■ **Provided entries**
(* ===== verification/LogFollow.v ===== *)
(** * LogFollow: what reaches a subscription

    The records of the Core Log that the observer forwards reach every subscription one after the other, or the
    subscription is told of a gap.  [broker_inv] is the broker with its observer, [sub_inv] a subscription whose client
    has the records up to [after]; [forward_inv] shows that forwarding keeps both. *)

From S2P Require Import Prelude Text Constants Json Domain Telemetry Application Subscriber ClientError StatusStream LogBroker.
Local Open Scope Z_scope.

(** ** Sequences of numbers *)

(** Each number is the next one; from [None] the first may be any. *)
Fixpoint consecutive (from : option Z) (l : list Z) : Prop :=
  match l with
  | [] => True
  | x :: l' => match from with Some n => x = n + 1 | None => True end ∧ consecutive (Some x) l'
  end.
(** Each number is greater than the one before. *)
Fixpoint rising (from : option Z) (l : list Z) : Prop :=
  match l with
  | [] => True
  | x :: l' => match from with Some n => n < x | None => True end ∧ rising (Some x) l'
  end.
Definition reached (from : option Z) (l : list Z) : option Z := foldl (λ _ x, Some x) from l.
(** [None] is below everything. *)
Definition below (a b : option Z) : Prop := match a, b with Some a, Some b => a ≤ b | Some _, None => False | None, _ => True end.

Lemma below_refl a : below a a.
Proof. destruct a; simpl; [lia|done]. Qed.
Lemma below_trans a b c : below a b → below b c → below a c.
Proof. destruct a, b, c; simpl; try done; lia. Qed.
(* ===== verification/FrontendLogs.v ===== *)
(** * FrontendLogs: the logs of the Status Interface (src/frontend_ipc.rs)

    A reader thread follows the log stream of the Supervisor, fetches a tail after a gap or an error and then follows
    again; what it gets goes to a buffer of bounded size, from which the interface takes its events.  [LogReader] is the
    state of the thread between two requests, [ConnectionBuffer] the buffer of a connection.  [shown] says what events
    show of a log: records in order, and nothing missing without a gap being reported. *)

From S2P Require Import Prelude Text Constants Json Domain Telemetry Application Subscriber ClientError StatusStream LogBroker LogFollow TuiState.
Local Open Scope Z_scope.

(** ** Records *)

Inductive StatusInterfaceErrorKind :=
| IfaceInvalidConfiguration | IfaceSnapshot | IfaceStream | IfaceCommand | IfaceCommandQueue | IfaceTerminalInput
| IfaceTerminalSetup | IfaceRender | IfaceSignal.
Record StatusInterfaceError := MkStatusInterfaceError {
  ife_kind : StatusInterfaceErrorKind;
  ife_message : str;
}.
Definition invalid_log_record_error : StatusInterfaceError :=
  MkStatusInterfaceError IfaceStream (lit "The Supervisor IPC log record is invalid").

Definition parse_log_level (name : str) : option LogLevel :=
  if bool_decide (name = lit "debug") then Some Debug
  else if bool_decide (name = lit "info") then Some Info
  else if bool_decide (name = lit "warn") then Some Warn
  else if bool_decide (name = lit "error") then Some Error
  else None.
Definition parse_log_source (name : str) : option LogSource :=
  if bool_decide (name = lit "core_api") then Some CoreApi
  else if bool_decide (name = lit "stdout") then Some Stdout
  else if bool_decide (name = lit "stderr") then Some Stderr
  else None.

■ **Try it**
Each line of the data that contains "None" belongs in the answer.

■ **Answer section**
(** Each number is the next one; from [None] the first may be any. *)
  | x :: l' => match from with Some n => x = n + 1 | None => True end ∧ consecutive (Some x) l'
  | x :: l' => match from with Some n => n < x | None => True end ∧ rising (Some x) l'
(** [None] is below everything. *)
Definition below (a b : option Z) : Prop := match a, b with Some a, Some b => a ≤ b | Some _, None => False | None, _ => True end.
  else None.
  else None.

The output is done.